(** What the task has in the account of the run queue and in that of the group of CPU
    [i], and what the accounts hold for other tasks. *)
Definition rq_part (W : Z) (y : sys) (i x : Z) : Z :=
  if task_in_related_thread_group (y_wts y) then 0 else contrib W (y_wts y) i x.
Definition grp_part (W : Z) (y : sys) (i x : Z) : Z :=
  if task_in_related_thread_group (y_wts y) then if i =? p_cpu (y_p y) then total W (y_wts y) x else 0 else 0.
Definition booked (W : Z) (w : walt_rq) (x : Z) : Z := counter W w x - LoadSubs.pending w x.
Definition grp_booked (W : Z) (w : walt_rq) (x : Z) : Z := gcount W (w_window_start w) (w_grp_time w) x.
Definition rq_others (W : Z) (y : sys) (i x : Z) : Z := booked W (cpu_wrq y i) x - rq_part W y i x.
Definition grp_others (W : Z) (y : sys) (i x : Z) : Z := grp_booked W (cpu_wrq y i) x - grp_part W y i x.

(** What the account of the task on its CPU has to cover. *)
Definition own_part (W : Z) (y : sys) (x : Z) : Z :=
  if task_in_related_thread_group (y_wts y) then total W (y_wts y) x else contrib W (y_wts y) (p_cpu (y_p y)) x.

(** A task that is on its run queue, with all its busy time on record: the counters
    cover it, and a task outside a group has it on the CPUs of its cluster. *)
Record present (c : walt_cfg) (W wallclock : Z) (y : sys) : Prop := mk_present {
  pr_len : length (y_wrqs y) = Z.to_nat WALT_NR_CPUS;
  pr_cpu : 0 <= p_cpu (y_p y) < WALT_NR_CPUS;
  pr_rq : rq_cpu (cpu_rq y (p_cpu (y_p y))) = p_cpu (y_p y);
  pr_queued : t_enqueue_after_migration (y_wts y) = 0;
  pr_ravg : ravg_ok c W wallclock (focus (p_cpu (y_p y)) y);
  pr_scale : 0 <= w_task_exec_scale
    (a_wrq (measured c TASK_UPDATE wallclock 0 (focus (p_cpu (y_p y)) y))) <= 1024;
  pr_settled : settled (y_wts y);
  pr_late : W < w_window_start (cpu_wrq y (p_cpu (y_p y)));
  pr_covered : forall x, own_part W y x <=
    gcount W (w_window_start (cpu_wrq y (p_cpu (y_p y)))) (own_time (y_wts y) (cpu_wrq y (p_cpu (y_p y)))) x;
  pr_covered_new : forall x, is_new_task (y_wts y) = true -> own_part W y x <=
    nt_gcount W (w_window_start (cpu_wrq y (p_cpu (y_p y)))) (own_time (y_wts y) (cpu_wrq y (p_cpu (y_p y)))) x;
  pr_siblings : t_grp (y_wts y) = None -> forall i, 0 <= i < WALT_NR_CPUS -> src_cluster c y i = true ->
    subs_ok W (dst_window c W wallclock (p_cpu (y_p y)) y) (cpu_wrq y i);
  pr_foreign : t_grp (y_wts y) = None -> forall i, 0 <= i < WALT_NR_CPUS -> src_cluster c y i = false ->
    aget (t_curr_window_cpu (y_wts y)) i = 0 /\ aget (t_prev_window_cpu (y_wts y)) i = 0
}.

Definition refreshed (c : walt_cfg) (wallclock : Z) (y : sys) : sys :=
  update_task_ravg_on c (p_cpu (y_p y)) TASK_UPDATE wallclock y.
-- -- --
Required work: Please transcribe only the lines in the records above running from the line that has "if task_in_related_thread_group (y_wts y) then if" through the line that has "if task_in_related_thread_group (y_wts y) then total", both included, exactly as they appear.

Task result:
  if task_in_related_thread_group (y_wts y) then if i =? p_cpu (y_p y) then total W (y_wts y) x else 0 else 0.
Definition booked (W : Z) (w : walt_rq) (x : Z) : Z := counter W w x - LoadSubs.pending w x.
Definition grp_booked (W : Z) (w : walt_rq) (x : Z) : Z := gcount W (w_window_start w) (w_grp_time w) x.
Definition rq_others (W : Z) (y : sys) (i x : Z) : Z := booked W (cpu_wrq y i) x - rq_part W y i x.
Definition grp_others (W : Z) (y : sys) (i x : Z) : Z := grp_booked W (cpu_wrq y i) x - grp_part W y i x.

(** What the account of the task on its CPU has to cover. *)
Definition own_part (W : Z) (y : sys) (x : Z) : Z :=
  if task_in_related_thread_group (y_wts y) then total W (y_wts y) x else contrib W (y_wts y) (p_cpu (y_p y)) x.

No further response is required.